Don't do this to yourself. And under no circumstances should you go to couples counseling with him. Because he is hoping the counsellor WILL strong arm you into feeling sorry for him and guilting you to take him back. And many counsellors WILL absolutely do this.

PorridgeEater · 25/10/2025 11:22

"Now he all of a sudden wants back home and is sorry and it meant nothing and she was more into it than he was and he loves me and wants to go to counselling blah blah!"

You clearly don't believe this and why should you? He just wants to use you as an easy option. He should be setting up independently and doing everything he can to support you and your daughters - he'd have to show you that he can be trusted (doubtful).
As for counselling, he's probably hoping that's just something he can manipulate to get want he wants.

Yoyo5 · 25/10/2025 11:22

Sorry Op, but why were you letting him into the house and allowing him to be more affectionate. He has no regard for anyone but himself.

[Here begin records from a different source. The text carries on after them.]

(** * when-sourcebuffer-ready: a model of [src/index.js]

    [execWhenSourceBufferReady(sourceBuffer, callback, onWarning)] runs
    [callback] at once when [sourceBuffer.updating] is [false] and nothing is
    queued, and otherwise queues it; an ['updateend'] listener drains the
    queue.  The module keeps one array of callbacks per [SourceBuffer] in the
    [WeakMap] [queueMap].

    The embedding is a state-passing interpreter.  Source buffers are
    identified by a number (their object identity).  A callback is arbitrary
    JavaScript; the model gives it a name and a script of the two things the
    controller can observe it doing: writing [updating] of some buffer
    (what [appendBuffer] and friends do) and calling
    [execWhenSourceBufferReady] again.  A callback that throws is left out.

    The state carries, besides what the program has ([updating] of every
    buffer, [queueMap], the 'updateend' listeners of every buffer), a trace
    of what happened, which the program does not read; the properties are
    stated on it.  The platform's part, the dispatch of 'updateend' to the
    listeners, follows the DOM: see [dispatch]. *)

From stdpp Require Import gmap list strings.

(** ** Data *)

(** Functions that can be handed in as [onWarning]. *)
Inductive sinkfn :=
| ConsoleWarn
| UserSink (id : nat).

(** The third argument as the caller writes it. *)
Inductive jsarg :=
| Omitted
| Undefined
| Null
| Fn (f : sinkfn).

(** The value of the parameter [onWarning] inside the function body. *)
Inductive jsval :=
| VNull
| VFn (f : sinkfn).

(** A callback: a name and what it does when invoked. *)
Inductive op :=
| Op (name : nat) (body : list stmt)
with stmt :=
| SetUpdating (sb : nat) (b : bool)
| Exec (sb : nat) (callback : op) (onWarning : jsarg).

(** The closure [onSourceBufferReadyAndQueueNotEmpty] made by one call of
    [execWhenSourceBufferReady].  It captures [sourceBuffer], [onWarning]
    and [queue]; [queue] is the array stored in [queueMap] under
    [sourceBuffer] ([queueMap.set] runs only when there is no entry, and
    nothing deletes an entry), so the buffer stands for the array too.
    [h_id] is the identity of the function object. *)
Record handler := Handler {
  h_id : nat;
  h_sb : nat;
  h_onWarning : jsval
}.

(** What an observer of a run can see, in order. *)
Inductive event :=
| EvSubmit (sb : nat) (cb : op)
| EvCall (sb : nat) (cb : op)
| EvWarn (f : sinkfn) (msg : string)
| EvAddListener (sb : nat) (h : nat)
| EvRemoveListener (sb : nat) (h : nat)
| EvTypeError (sb : nat) (h : nat).
(** Concrete runs of the theorems above. *)



Lemma degenerate_speed_range_witness :
  exists mn mx,
    minSpeed steady3 = Some mn /\
    maxSpeed steady3 = Some mx /\
    JS.or_else (mx - mn) 1 = 1 /\
    JS.div (speed (sample 3 4 (400 # 2)) - mn) (JS.or_else (mx - mn) 1)
      = Some ((speed (sample 3 4 (400 # 2)) - mn) / 1) /\
    (exists t, speedColor_t (speed (sample 3 4 (400 # 2))) mn mx = Some t
               /\ t == 0) /\
    speedColor (speed (sample 3 4 (400 # 2))) mn mx
      = Some "rgb(30,120,255)"%string.
Proof.
  apply (degenerate_speed_range steady3 200).
  - intros q [<- | [<- | [<- | []]]]; reflexivity.
  - right; left; reflexivity.
Defined.

Lemma legacy_variant_agrees_witness :
  (exists params,
     buildNormParams track3 SIZE PADDING = Some params /\
     Legacy.buildPathData track3 SIZE PADDING = buildPathData track3 params) /\
  (exists params path,
     buildNormParams track3 SIZE PADDING = Some params /\
     Legacy.pathData track3 = Some path /\
     buildPathData track3 params = Some path) /\
  (exists params,
     buildNormParams track3 SIZE PADDING = Some params /\
     Legacy.startMarker track3 = Some (normPoint (sample 0 0 100) params)).
Proof.
  apply (legacy_variant_agrees track3 SIZE PADDING (sample 0 0 100)
           [sample 10 5 100; sample (-3 # 7) 2 120]).
  reflexivity.
Defined.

TheJustJoker · 25/10/2025 11:23

OP this is a difficult read and so sorry for you. It’s so very similar to what happened to me (16 years ago now)and I really believe there’s no going back. You need to flush this turd. Hard. I never considered for a nanosecond letting this shit back into our lives (kids adults at that point but 2 still at home). He was living a double life but lacked any kind of remorse and carried on the charade for years. He won’t change or “come to his senses” and facing the colossal challenge of disentangling your lives may seem impossible when you’re paralysed with grief and shock. But you need to face this reality and sooner rather than later. It’s harrowing but it’s got to be done- and can be done. You owe it to yourself.

Lifeislove · 25/10/2025 11:23

Hohumdedum · 25/10/2025 11:17

Of course all counselling is different, but when I had counselling I felt like I could hear what ex-Fi was saying in a more detached way, and hear it from the counsellor'so POV. And it was obvious to me that they thought it was not salvageable! There was never any pressure from them.

But counselling isn't right for everyone, especially if one can't believe what the guy is saying, or with a manipulative or abusive guy.

@@Thescornedwife this is spot on.
This article is worth a read too.

https://www.chumplady.com/reconciliation-and-entitlement/

Solost92 · 25/10/2025 11:23

If he had an affair for 2 years but lost interest in her after 6 months after breaking up with you that means that he wasn't having an affair becuase he wanted HER, or loved HER, or couldn't resist HER. What he liked was lying to you, running around behind your back, disrespecting you. That was the thrill, that's what was getting his motor running. You can't trust him. He's just bored of her now it's not exciting. He'll do it again. He probably got a thrill out of telling you all about it.

thisdarncyst · 25/10/2025 11:24

Their relationship is no longer fun to him, it's not working out, don’t be a walk over, also being caught a cheat once isn’t a deterrent, it’d only be until the next one, highly likely You can’t rely on and trust him. Think what’s best long term for you.

Thescornedwife · 25/10/2025 11:24

KaySarah · 25/10/2025 11:12

hobosexual - someone who pursues romantic relationships mainly for financial support or housing rather than genuine affection. They are known for charming their way into hearts and homes for a rent-free ride and a steady flow of resources. The homosexual feels entitled to your residence, income, and domestic labor in exchange for nothing more than the dubious privilege of their company.

He and I have good careers, or at least he did, and we have built a beautiful home together! He has no car or phone or any work perks anymore! I guess I have to face he wants his comforts and not me

OP posts:
Maybeitllneverhappen · 25/10/2025 11:25

Probably no point anyone bothering to respond anymore. Everyone has made it clear that he is vile and you are hoping someone will tell you to take him back so you can ignore the dozens of people saying that would be stupid. Just don't come back on here in a year asking for sympathy OP.